[MATERIAL FOR THIS TASK]
(** The loop invariant: the octets before [offset] are the chain of some entries
    and the local variables summarise it. *)
Definition scan_inv (f : bytes) (s : scan_state) (w : world) : Prop :=
  file w = f /\
  exists es, Forall entry_ok es /\ sub 0 (offset s) f = chain_wire es /\
    offset s = len (chain_wire es) /\ offset s <= len f /\
    expected_sequence s = len es + 1 /\ count_ s = len es /\ last_ s = len es /\
    previous_hash s = end_hash genesis 1 es.

(** Where the loop may leave to. *)
Definition scan_post (f : bytes) (r : scan_exit * scan_state) (w : world) : Prop :=
  scan_inv f r.2 w /\
  match r.1 with
  | Success => offset r.2 = len f
  | PartialTail st => st = AUDIT_ERR_TRUNCATED /\ partial_record (drop (Z.to_nat (offset r.2)) f)
  | Cleanup st => st <> AUDIT_OK
  end.

(** The result of a scan that succeeded. *)
Definition scan_ok (recover_tail : bool) (f : bytes) (res : chain_result) (f' : bytes) : Prop :=
  exists es rest, Forall entry_ok es /\ f = chain_wire es ++ rest /\ f' = chain_wire es /\
    len f <= INT64_MAX /\
    (rest = [] /\ res = summary es 0 \/
     recover_tail = true /\ partial_record rest /\ res = summary es 1).

(** The file after a scan that failed. *)
Definition scan_failed (recover_tail : bool) (f f' : bytes) : Prop :=
  f' = f \/
  recover_tail = true /\ exists es rest,
    Forall entry_ok es /\ f = chain_wire es ++ rest /\ partial_record rest /\ f' = chain_wire es.

(** The log a file holds, and what follows it. *)
Definition log_of (f : bytes) (es : list entry) (rest : bytes) : Prop :=
  Forall entry_ok es /\ f = chain_wire es ++ rest /\ (rest = [] \/ partial_record rest).

(** The record an append writes after the entries [es]. *)
Definition next_wire (es : list entry) (e : entry) : bytes :=
  block_wire (end_hash genesis 1 es) (len es + 1) e.

(** The files an append of [e] can leave behind: the old one, or the log it
    held followed by a prefix of the new record. *)
Definition append_file (f : bytes) (e : entry) (f' : bytes) : Prop :=
  f' = f \/
  exists es rest k, log_of f es rest /\ 0 <= k <= len (next_wire es e) /\
    f' = chain_wire es ++ sub 0 k (next_wire es e).

(** The octets that are hashed for the blocks of a log, in their order. *)
Fixpoint messages (prev : bytes) (seq : Z) (es : list entry) : list bytes :=
  match es with
  | [] => []
  | e :: es => hashed prev seq e :: messages (block_hash prev seq e) (seq + 1) es
  end.

(** At some position the two logs have blocks that differ in what is hashed and agree in the
    hash. *)
Definition blocks_collide (es1 es2 : list entry) : Prop :=
  exists i m1 m2, messages genesis 1 es1 !! i = Some m1 /\ messages genesis 1 es2 !! i = Some m2 /\
    m1 <> m2 /\ sha256 m1 = sha256 m2.

(** The loop's state after the records of [es]. *)
Definition scan_at (es : list entry) : scan_state :=
  mk_scan (len (chain_wire es)) (len es + 1) (end_hash genesis 1 es) (len es) (len es).

(** A log followed by an incomplete record of [e]. *)
Definition torn (es : list entry) (e : entry) (f : bytes) : Prop :=
  Forall entry_ok es /\ entry_ok e /\ bytes_ok f /\ len f <= INT64_MAX /\
  exists k, 0 <= k < len (next_wire es e) /\ f = chain_wire es ++ sub 0 k (next_wire es e).

(** The access mode the operation needs. *)
Definition fd_ok (fd : descriptor) (r : bool) : Prop :=
  0 <= fd_number fd /\ (access_mode fd = O_RDWR \/ r = false /\ access_mode fd = O_RDONLY).

(** ** Lemmas *)

Section Proofs.
Context (sha_len : forall m, len (sha256 m) = 32) (sha_ok : forall m, bytes_ok (sha256 m)).

Lemma len_header prev seq e : len prev = 32 -> len (block_header prev seq e) = 104.
Proof.
  intros. unfold block_header.
  rewrite !len_app, !len_store_u16, !len_store_u32, !len_store_u64, len_zeros, sha_len by lia.
  change (len audit_magic) with 8. lia.
Qed.

Lemma len_hash prev seq e : len (block_hash prev seq e) = 32.
Proof. apply sha_len. Qed.

Lemma len_wire prev seq e :
  len prev = 32 -> len (block_wire prev seq e) = AUDIT_WIRE_MIN + len (en_payload e).
Proof.
  intros. unfold block_wire, AUDIT_WIRE_MIN. rewrite !len_app, len_header, len_hash by done. lia.
Qed.

(** The hash call: a digest of the concatenation, or an error. *)
Lemma wp_digest_update C st d n w :
  C (file w) ->
  wp (digest_update st d n) C (fun st' w' => later w w' /\
    (st'.1 = true -> st.1 = true /\
       st'.2 = st.2 ++ (if n =? 0 then [] else match d with Some d => sub 0 n d | None => [] end))) w.
Proof.
  intros Hc. destruct st as [ok m]. unfold digest_update. destruct ok; cbn [andb].
  - destruct (n =? 0); cbn [negb]; [apply wp_ret; split; [apply later_refl|by rewrite app_nil_r]|].
    destruct d as [d|]; [|apply wp_ret; split; [apply later_refl|done]].
    apply wp_bind, wp_sys_ok; [done|]. intros b w' Hw. apply wp_ret. split; [by apply later1_later|done].
  - apply wp_ret. split; [apply later_refl|done].
Qed.

Lemma wp_sha256_parts C a na b nb c nc w :
  C (file w) ->
  wp (sha256_parts a na b nb c nc) C (fun r w' => later w w' /\
    (r.1 = AUDIT_OK ->
     r.2 = sha256 ((if na =? 0 then [] else match a with Some d => sub 0 na d | None => [] end)
                   ++ (if nb =? 0 then [] else match b with Some d => sub 0 nb d | None => [] end)
                   ++ (if nc =? 0 then [] else match c with Some d => sub 0 nc d | None => [] end)))) w.
Proof.
  intros Hc. unfold sha256_parts. apply wp_bind, wp_sys_ok; [done|]. intros c0 w0 [F0 L0].
  wp_step; [apply wp_ret; split; [split; [done|lia]|done]|].
  apply wp_bind, wp_sys_ok; [by rewrite F0|]. intros ok w1 [F1 L1].
  apply wp_bind. eapply wp_mono; [apply wp_digest_update; by rewrite F1, F0|].
  intros st2 w2 [[F2 L2] D2].
  apply wp_bind. eapply wp_mono; [apply wp_digest_update; by rewrite F2, F1, F0|].
  intros st3 w3 [[F3 L3] D3].
  apply wp_bind. eapply wp_mono; [apply wp_digest_update; by rewrite F3, F2, F1, F0|].
  intros [ok4 m4] w4 [[F4 L4] D4]. cbn [fst snd] in *.
  destruct ok4; [|apply wp_ret; split; [split; [congruence|lia]|done]].
  destruct D4 as [O3 ->]; [done|]. destruct D3 as [O2 ->]; [done|]. destruct D2 as [_ ->]; [done|].
  apply wp_bind, wp_sys_ok; [by rewrite F4, F3, F2, F1, F0|]. intros fin w5 [F5 L5].
  assert (later w w5) by (split; [congruence|lia]).
  destruct fin; apply wp_ret; (split; [done|]); [|done]. intros _. cbn [snd].
  by rewrite app_nil_l, <- app_assoc.
Qed.

(** The fields of a record, at their offsets. *)
Lemma header_fields prev seq e rest :
  len prev = 32 ->
  let w := block_header prev seq e ++ rest in
  sub 0 8 w = audit_magic /\ sub 8 2 w = store_u16_be AUDIT_VERSION_1 /\
  sub 10 2 w = store_u16_be AUDIT_HEADER_SIZE /\
  sub 12 4 w = store_u32_be (AUDIT_WIRE_MIN + len (en_payload e)) /\
  sub 16 4 w = store_u32_be (len (en_payload e)) /\ sub 20 4 w = zeros 4 /\
  sub 24 8 w = store_u64_be seq /\ sub 32 8 w = store_u64_be (en_timestamp e) /\
  sub 40 32 w = prev /\ sub 72 32 w = sha256 (en_payload e) /\
  sub 0 104 w = block_header prev seq e /\ drop (Z.to_nat 104) w = rest.
Proof.
  intros Hp. cbv zeta. pose proof (sha_len (en_payload e)) as Hh.
  assert (Hm : len audit_magic = 8) by done.
  assert (Hl : len (block_header prev seq e) = 104) by (by apply len_header).
  split_and!; [..|by apply sub_here|by rewrite drop_app_length' by (unfold len in Hl; lia)].
  all: unfold block_header; rewrite <- !app_assoc; read_field.
Qed.

Lemma decode_header_wire prev seq e rest available :
  len prev = 32 -> entry_ok e -> 104 <= available ->
  decode_header (block_header prev seq e ++ rest) available
  = Ok (AUDIT_WIRE_MIN + len (en_payload e), len (en_payload e)).
Proof.
  intros Hp (_ & _ & Hl) Ha. unfold decode_header.
  destruct (header_fields prev seq e rest Hp) as (-> & -> & -> & -> & -> & -> & _).
  unfold AUDIT_PAYLOAD_MAX, AUDIT_WIRE_MIN, AUDIT_HEADER_SIZE, AUDIT_VERSION_1, AUDIT_WIRE_MAX in *.
  pose proof (len_nonneg (en_payload e)).
  rewrite bytes_eqb_refl, !load_store_u16, !load_store_u32 by lia.
  change (load_u32_be (zeros 4)) with 0.
  repeat rewrite reject_false; [done|..].
  - repeat (apply orb_false_iff; split); [|lia|lia]. by rewrite Z.eqb_refl.
  - lia.
  - done.
  - done.
  - done.
  - lia.
Qed.

(** What an accepted header says. *)
Lemma decode_header_inv w available t p :
  bytes_ok w -> available <= len w -> decode_header w available = Ok (t, p) ->
  sub 0 24 w = audit_magic ++ store_u16_be AUDIT_VERSION_1 ++ store_u16_be AUDIT_HEADER_SIZE
    ++ store_u32_be t ++ store_u32_be p ++ zeros 4 /\
  t = AUDIT_WIRE_MIN + p /\ 0 <= p <= AUDIT_PAYLOAD_MAX /\ 104 <= available.
Proof.
  intros Hok Ha H. unfold decode_header in H. res_inv H. bool_hyps.
  injection H as <- <-. unfold AUDIT_HEADER_SIZE in *.
  pose proof (load_u32_bound (sub 16 4 w) ltac:(auto with buf) ltac:(rewrite len_sub; lia)).
  match goal with E : bytes_eqb _ _ = true |- _ => apply bytes_eqb_eq in E; rename E into Em end.
  match goal with E : load_u32_be (sub 12 4 w) = _ |- _ => rename E into Et end.
  match goal with E : load_u32_be (sub 20 4 w) = _ |- _ => rename E into Ez end.
  match goal with E : load_u16_be (sub 8 2 w) = _ |- _ => rename E into Ev end.
  match goal with E : load_u16_be (sub 10 2 w) = _ |- _ => rename E into Eh end.
  split_and!; try done; try lia.
  change (zeros 4) with (store_u32_be 0).
  rewrite <- Em, <- Et, <- Ez, <- Ev, <- Eh.
  rewrite !store_load_u16, !store_load_u32 by (auto with buf || (rewrite len_sub; lia)).
  rewrite !sub_join by lia. done.
Qed.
[/MATERIAL FOR THIS TASK]
YOUR INSTRUCTIONS: Looking through the data above, copy out each line in which the string "pose" occurs.

TASK RESULT:
  intros Hp. cbv zeta. pose proof (sha_len (en_payload e)) as Hh.
  pose proof (len_nonneg (en_payload e)).
  pose proof (load_u32_bound (sub 16 4 w) ltac:(auto with buf) ltac:(rewrite len_sub; lia)).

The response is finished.